WHAT TO WORK ON:
In the records below, find the line containing "(** * Alert-Aid" and the line containing "let f := Qfloor x in"; please repeat exactly the lines from one to the other, both included, and nothing more.

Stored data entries
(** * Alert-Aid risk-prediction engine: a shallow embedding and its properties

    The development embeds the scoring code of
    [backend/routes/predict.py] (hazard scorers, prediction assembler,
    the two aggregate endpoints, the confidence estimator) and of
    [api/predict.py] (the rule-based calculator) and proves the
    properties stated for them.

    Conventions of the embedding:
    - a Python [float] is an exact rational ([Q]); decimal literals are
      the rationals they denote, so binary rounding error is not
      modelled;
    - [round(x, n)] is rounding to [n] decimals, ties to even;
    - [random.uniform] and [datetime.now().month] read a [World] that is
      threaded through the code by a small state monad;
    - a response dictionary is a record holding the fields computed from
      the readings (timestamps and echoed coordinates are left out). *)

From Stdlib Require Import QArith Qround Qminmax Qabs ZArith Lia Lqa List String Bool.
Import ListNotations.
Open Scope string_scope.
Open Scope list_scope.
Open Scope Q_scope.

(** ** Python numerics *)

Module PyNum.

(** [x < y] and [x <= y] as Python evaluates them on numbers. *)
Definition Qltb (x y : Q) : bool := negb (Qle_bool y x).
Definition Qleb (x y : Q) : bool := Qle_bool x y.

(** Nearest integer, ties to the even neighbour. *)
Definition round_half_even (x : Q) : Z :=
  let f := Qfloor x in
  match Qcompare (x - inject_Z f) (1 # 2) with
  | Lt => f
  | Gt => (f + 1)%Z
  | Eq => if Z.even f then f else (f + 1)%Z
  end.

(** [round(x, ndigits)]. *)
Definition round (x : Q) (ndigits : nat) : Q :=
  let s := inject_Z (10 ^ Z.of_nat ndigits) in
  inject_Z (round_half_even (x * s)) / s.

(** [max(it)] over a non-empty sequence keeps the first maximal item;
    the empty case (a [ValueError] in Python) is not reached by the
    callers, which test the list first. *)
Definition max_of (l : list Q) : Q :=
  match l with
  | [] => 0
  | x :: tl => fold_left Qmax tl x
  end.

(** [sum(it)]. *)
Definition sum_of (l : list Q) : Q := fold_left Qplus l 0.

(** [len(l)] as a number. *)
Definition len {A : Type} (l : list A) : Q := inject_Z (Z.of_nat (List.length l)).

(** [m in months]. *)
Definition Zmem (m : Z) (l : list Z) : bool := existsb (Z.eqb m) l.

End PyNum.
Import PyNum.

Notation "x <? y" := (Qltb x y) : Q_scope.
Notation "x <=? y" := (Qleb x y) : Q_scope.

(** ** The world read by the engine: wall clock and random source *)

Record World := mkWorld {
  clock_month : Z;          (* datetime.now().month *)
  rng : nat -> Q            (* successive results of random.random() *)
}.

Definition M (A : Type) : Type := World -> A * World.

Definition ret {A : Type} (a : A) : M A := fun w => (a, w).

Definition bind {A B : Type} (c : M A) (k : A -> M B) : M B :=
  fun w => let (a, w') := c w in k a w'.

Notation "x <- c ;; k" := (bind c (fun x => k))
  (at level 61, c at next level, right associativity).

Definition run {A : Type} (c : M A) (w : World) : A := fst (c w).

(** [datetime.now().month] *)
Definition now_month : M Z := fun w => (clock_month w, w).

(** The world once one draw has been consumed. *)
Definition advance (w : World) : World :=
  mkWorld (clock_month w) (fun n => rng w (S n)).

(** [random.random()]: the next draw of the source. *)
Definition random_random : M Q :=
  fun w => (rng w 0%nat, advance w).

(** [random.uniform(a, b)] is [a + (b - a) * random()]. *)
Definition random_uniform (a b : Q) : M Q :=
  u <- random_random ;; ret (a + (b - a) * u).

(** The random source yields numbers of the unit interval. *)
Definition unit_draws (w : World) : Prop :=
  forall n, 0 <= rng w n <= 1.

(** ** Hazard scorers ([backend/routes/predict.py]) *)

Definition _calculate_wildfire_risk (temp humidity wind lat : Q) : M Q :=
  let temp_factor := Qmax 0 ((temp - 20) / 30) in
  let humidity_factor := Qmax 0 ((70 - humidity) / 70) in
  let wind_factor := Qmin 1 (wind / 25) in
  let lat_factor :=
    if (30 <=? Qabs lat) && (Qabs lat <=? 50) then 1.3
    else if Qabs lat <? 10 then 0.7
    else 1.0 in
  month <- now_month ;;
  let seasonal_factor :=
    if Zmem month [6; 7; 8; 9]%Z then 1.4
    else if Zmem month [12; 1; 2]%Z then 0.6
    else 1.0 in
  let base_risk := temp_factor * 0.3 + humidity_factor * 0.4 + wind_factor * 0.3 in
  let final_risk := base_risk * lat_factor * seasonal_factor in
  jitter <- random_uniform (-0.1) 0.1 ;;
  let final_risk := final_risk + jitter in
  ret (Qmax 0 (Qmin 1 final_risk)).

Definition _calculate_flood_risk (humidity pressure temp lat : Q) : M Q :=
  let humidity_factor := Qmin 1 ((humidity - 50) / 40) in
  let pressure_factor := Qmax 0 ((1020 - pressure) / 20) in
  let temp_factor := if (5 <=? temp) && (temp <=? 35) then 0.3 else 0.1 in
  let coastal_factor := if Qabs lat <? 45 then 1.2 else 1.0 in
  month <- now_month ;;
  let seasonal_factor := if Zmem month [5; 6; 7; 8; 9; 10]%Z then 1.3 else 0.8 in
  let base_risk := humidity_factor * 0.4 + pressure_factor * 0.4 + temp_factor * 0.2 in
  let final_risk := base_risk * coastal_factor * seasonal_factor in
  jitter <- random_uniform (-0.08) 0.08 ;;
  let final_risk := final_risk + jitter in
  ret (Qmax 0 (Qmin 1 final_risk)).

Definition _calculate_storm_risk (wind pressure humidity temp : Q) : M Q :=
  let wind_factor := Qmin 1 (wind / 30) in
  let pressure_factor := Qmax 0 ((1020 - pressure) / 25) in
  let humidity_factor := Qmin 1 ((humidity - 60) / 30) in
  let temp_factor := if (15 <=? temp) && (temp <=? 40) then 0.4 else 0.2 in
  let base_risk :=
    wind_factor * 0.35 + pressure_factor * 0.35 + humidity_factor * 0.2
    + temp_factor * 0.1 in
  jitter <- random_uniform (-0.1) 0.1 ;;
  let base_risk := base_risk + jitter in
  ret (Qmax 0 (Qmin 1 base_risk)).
---
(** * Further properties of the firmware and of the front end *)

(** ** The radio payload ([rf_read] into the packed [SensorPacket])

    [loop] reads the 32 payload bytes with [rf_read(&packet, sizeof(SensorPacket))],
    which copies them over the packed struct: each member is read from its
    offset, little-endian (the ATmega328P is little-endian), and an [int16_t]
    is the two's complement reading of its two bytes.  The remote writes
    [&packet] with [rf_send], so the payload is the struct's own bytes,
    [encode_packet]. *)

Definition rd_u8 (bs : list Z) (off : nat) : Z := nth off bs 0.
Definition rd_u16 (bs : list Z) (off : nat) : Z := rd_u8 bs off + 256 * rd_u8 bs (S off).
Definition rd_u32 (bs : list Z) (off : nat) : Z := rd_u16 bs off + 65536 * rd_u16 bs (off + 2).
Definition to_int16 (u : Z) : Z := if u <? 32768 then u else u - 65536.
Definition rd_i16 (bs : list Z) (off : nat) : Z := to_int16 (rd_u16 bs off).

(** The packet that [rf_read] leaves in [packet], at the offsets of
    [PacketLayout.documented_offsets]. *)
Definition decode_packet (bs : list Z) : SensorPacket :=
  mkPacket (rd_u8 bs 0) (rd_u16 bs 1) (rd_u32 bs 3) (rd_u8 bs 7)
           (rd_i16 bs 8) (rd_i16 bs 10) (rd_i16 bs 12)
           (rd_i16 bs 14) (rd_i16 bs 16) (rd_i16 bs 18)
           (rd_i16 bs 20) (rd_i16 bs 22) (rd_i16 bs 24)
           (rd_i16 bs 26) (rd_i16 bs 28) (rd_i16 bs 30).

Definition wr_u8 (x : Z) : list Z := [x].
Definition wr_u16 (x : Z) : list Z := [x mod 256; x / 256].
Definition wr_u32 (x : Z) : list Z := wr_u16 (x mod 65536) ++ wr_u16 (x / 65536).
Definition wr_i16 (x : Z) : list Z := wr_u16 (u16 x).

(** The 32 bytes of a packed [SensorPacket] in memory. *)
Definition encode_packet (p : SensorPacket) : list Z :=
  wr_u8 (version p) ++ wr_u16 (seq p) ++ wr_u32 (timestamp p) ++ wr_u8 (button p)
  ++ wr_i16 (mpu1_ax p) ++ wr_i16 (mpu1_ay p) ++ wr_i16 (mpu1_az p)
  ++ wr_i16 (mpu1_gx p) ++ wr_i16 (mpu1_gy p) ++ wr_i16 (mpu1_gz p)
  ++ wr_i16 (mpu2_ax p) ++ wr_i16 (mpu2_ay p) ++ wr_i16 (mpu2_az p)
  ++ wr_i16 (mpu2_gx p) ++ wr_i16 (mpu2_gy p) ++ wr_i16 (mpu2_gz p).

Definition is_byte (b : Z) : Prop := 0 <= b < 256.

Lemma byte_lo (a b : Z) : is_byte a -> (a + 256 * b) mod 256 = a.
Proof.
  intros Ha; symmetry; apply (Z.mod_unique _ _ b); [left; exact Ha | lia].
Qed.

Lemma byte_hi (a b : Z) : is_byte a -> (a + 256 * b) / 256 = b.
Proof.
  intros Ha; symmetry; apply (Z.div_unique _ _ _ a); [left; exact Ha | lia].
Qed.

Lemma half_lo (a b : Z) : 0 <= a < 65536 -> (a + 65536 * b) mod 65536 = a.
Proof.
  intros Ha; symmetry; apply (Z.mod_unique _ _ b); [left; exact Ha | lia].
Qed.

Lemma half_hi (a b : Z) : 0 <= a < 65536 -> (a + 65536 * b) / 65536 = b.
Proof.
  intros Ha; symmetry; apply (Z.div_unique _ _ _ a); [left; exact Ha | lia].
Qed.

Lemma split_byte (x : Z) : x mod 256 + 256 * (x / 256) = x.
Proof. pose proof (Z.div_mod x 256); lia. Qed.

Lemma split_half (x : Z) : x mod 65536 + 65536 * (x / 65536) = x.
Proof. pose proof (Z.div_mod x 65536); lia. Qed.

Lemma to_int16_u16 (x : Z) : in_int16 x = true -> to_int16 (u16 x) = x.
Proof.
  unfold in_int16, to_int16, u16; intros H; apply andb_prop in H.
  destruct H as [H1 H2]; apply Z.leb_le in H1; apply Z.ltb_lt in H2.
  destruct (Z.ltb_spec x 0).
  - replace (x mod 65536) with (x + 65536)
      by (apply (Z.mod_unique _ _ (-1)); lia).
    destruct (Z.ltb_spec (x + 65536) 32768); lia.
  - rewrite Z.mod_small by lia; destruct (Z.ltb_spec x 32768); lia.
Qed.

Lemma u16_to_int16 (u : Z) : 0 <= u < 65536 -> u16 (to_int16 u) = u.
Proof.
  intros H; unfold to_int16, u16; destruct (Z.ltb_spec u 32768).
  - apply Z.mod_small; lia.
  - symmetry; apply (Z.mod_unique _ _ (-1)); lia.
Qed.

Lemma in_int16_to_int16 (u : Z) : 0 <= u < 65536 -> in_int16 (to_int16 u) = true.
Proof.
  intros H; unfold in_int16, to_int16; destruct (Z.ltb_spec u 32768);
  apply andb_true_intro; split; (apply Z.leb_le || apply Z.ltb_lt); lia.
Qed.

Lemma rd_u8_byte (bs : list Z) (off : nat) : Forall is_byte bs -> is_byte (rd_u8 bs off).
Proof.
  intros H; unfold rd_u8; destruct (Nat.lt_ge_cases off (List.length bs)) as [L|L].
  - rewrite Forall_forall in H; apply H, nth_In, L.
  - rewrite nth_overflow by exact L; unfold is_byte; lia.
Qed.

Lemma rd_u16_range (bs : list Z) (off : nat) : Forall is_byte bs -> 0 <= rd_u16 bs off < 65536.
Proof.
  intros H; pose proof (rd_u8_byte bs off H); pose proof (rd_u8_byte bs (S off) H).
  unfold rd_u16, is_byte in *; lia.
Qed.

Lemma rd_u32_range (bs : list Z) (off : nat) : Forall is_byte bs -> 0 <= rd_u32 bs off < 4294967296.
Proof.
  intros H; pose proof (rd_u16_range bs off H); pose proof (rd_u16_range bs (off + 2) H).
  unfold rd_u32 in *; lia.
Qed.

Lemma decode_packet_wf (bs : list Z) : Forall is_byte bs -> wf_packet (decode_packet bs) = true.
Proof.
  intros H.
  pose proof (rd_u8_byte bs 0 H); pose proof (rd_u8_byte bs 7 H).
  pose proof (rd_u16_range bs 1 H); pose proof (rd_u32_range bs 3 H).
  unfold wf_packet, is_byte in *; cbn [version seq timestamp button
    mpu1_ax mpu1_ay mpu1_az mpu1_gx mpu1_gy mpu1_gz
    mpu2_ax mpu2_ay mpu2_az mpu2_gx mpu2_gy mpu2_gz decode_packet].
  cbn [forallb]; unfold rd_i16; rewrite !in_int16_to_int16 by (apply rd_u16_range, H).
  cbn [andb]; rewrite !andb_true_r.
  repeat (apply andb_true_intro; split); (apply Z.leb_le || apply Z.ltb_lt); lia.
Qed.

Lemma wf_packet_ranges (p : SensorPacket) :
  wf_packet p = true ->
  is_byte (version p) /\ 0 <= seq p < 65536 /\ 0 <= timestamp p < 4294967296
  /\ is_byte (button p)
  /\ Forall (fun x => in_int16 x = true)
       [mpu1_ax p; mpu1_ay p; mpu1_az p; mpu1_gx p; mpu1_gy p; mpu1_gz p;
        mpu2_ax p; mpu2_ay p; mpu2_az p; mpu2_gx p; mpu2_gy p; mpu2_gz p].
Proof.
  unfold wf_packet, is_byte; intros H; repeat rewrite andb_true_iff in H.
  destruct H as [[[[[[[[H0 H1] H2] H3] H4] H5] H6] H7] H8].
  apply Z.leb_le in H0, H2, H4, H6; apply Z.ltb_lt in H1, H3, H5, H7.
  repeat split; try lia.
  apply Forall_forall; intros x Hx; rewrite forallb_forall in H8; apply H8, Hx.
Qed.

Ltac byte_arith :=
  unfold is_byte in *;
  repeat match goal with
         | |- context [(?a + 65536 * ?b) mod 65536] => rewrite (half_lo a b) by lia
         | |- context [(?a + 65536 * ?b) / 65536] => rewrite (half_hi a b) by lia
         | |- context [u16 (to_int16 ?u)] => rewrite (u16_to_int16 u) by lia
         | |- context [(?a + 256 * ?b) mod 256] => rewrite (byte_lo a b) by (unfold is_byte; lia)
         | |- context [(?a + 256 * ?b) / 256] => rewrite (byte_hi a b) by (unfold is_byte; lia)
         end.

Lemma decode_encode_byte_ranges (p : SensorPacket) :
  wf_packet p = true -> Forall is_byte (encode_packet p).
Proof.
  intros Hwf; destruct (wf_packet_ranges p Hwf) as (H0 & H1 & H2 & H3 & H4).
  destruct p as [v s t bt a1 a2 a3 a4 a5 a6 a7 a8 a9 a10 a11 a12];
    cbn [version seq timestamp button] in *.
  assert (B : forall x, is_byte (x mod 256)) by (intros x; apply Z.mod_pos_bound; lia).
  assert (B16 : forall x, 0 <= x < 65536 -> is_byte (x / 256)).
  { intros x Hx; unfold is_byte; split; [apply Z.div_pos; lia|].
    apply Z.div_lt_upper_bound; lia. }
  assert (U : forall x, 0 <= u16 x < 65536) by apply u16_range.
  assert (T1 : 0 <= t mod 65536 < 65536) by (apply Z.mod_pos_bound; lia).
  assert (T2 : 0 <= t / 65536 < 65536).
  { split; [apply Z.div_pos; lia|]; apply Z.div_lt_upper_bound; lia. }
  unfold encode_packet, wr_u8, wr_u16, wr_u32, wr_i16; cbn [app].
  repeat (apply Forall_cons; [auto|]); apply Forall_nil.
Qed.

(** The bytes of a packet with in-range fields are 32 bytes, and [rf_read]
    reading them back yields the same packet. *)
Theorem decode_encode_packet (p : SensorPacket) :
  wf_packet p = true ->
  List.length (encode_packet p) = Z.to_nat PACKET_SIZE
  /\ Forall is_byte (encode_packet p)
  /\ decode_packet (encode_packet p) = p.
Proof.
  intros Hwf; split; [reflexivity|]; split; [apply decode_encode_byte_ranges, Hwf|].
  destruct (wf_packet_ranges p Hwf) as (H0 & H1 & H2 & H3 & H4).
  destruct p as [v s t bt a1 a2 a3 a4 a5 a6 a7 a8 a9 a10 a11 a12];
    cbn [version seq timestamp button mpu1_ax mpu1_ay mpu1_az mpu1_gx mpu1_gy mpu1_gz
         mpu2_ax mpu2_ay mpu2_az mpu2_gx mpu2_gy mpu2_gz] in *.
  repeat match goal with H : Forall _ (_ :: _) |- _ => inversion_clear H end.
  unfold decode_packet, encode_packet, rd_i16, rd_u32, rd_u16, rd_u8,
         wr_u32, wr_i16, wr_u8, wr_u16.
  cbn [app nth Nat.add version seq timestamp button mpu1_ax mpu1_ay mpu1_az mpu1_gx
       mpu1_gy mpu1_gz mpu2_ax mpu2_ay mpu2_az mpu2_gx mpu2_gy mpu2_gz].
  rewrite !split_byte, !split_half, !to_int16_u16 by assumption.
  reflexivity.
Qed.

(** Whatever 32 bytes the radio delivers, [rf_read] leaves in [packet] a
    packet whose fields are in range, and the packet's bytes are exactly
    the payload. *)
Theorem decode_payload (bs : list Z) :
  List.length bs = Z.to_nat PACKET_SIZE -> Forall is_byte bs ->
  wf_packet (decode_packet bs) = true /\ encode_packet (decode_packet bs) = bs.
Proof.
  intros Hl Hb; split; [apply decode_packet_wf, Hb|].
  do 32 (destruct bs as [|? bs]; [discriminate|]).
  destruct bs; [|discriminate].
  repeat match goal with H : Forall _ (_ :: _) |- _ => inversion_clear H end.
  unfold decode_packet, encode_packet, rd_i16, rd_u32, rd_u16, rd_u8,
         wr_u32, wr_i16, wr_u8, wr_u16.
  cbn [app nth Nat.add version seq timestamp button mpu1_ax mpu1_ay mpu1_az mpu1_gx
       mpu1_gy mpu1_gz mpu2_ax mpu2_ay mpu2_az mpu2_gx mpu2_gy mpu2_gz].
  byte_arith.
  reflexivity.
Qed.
---
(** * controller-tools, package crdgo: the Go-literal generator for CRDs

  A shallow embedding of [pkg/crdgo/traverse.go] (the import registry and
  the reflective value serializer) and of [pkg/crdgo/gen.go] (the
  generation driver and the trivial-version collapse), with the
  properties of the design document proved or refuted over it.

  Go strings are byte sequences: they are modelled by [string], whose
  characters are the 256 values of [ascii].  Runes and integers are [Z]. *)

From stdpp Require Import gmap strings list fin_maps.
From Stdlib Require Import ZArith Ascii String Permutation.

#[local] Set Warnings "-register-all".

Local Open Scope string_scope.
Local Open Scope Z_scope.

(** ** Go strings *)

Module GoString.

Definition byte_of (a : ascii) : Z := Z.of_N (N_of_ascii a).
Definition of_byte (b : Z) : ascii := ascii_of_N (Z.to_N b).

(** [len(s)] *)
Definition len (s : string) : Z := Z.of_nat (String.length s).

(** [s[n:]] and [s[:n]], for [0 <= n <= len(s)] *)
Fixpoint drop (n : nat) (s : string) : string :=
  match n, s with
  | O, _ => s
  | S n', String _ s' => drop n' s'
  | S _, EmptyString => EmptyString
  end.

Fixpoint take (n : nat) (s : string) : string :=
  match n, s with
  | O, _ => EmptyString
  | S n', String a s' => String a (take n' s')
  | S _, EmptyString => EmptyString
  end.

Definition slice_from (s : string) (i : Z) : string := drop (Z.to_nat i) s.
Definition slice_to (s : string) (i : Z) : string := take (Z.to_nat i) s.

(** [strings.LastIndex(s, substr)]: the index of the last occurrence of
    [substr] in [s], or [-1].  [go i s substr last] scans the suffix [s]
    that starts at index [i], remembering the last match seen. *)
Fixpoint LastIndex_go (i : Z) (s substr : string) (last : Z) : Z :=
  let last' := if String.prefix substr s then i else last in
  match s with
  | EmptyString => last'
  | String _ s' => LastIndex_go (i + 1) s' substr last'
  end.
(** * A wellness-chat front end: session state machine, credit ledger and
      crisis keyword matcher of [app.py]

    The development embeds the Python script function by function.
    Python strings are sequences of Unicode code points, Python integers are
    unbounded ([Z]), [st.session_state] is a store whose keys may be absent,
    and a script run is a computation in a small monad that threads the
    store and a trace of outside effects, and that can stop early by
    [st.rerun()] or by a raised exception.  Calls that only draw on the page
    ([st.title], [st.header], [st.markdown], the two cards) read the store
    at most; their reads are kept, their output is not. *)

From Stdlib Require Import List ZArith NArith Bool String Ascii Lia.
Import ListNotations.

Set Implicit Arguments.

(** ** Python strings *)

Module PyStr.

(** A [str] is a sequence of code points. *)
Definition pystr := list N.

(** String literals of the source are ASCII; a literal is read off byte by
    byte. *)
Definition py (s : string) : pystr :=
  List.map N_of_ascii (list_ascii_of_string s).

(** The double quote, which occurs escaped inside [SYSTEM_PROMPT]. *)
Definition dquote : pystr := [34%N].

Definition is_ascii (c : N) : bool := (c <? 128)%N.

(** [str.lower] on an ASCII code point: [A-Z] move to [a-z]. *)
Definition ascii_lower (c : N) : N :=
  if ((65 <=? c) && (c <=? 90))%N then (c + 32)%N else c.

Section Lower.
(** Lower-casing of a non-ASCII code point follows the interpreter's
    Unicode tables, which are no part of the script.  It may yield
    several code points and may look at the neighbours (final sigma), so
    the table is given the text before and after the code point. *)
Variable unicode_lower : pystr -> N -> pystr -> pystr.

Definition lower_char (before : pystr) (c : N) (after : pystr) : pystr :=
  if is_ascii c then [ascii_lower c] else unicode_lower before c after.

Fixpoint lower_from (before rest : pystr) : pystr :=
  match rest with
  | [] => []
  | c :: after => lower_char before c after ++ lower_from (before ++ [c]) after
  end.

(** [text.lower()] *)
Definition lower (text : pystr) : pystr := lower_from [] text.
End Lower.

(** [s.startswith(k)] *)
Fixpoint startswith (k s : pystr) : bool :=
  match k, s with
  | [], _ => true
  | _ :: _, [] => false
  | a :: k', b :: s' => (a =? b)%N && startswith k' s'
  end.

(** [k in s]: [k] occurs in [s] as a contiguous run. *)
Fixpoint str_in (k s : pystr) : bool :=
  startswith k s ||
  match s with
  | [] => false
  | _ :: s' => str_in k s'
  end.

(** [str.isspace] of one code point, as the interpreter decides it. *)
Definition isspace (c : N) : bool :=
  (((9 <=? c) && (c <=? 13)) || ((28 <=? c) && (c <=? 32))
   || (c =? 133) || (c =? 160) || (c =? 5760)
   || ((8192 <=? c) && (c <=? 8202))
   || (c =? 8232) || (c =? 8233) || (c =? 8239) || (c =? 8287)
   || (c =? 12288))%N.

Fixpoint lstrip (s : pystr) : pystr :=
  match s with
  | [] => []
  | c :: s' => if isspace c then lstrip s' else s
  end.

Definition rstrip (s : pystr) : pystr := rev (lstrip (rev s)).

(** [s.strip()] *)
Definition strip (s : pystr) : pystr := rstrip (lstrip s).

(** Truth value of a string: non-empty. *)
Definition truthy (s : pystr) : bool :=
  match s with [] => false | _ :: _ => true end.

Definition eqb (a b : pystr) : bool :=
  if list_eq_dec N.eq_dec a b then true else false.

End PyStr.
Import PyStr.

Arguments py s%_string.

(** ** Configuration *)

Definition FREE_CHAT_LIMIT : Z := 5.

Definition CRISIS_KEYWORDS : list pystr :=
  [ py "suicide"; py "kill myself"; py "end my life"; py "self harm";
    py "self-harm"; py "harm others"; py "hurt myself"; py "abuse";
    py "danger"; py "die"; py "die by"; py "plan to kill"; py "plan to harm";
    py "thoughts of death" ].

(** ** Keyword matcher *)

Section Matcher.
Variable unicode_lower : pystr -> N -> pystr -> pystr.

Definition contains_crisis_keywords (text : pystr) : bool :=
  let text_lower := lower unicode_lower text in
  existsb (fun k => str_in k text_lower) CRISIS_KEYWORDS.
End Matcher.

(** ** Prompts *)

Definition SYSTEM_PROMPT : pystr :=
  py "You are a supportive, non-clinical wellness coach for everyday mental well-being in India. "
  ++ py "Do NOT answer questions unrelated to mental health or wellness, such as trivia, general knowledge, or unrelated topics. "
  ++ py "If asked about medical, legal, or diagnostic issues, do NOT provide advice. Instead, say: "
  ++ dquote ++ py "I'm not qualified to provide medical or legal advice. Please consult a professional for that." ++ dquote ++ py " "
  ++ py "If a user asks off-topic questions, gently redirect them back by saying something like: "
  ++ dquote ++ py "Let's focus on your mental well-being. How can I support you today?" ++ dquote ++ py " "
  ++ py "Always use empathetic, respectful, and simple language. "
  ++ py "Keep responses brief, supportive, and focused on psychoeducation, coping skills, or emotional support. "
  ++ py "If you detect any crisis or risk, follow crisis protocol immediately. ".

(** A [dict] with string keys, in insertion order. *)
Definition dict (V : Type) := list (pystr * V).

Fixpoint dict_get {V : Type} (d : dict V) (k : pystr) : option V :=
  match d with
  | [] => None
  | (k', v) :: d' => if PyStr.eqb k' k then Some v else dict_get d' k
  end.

RESPONSE FOR THIS EXERCISE:
(** * Alert-Aid risk-prediction engine: a shallow embedding and its properties

    The development embeds the scoring code of
    [backend/routes/predict.py] (hazard scorers, prediction assembler,
    the two aggregate endpoints, the confidence estimator) and of
    [api/predict.py] (the rule-based calculator) and proves the
    properties stated for them.

    Conventions of the embedding:
    - a Python [float] is an exact rational ([Q]); decimal literals are
      the rationals they denote, so binary rounding error is not
      modelled;
    - [round(x, n)] is rounding to [n] decimals, ties to even;
    - [random.uniform] and [datetime.now().month] read a [World] that is
      threaded through the code by a small state monad;
    - a response dictionary is a record holding the fields computed from
      the readings (timestamps and echoed coordinates are left out). *)

From Stdlib Require Import QArith Qround Qminmax Qabs ZArith Lia Lqa List String Bool.
Import ListNotations.
Open Scope string_scope.
Open Scope list_scope.
Open Scope Q_scope.

(** ** Python numerics *)

Module PyNum.

(** [x < y] and [x <= y] as Python evaluates them on numbers. *)
Definition Qltb (x y : Q) : bool := negb (Qle_bool y x).
Definition Qleb (x y : Q) : bool := Qle_bool x y.

(** Nearest integer, ties to the even neighbour. *)
Definition round_half_even (x : Q) : Z :=
  let f := Qfloor x in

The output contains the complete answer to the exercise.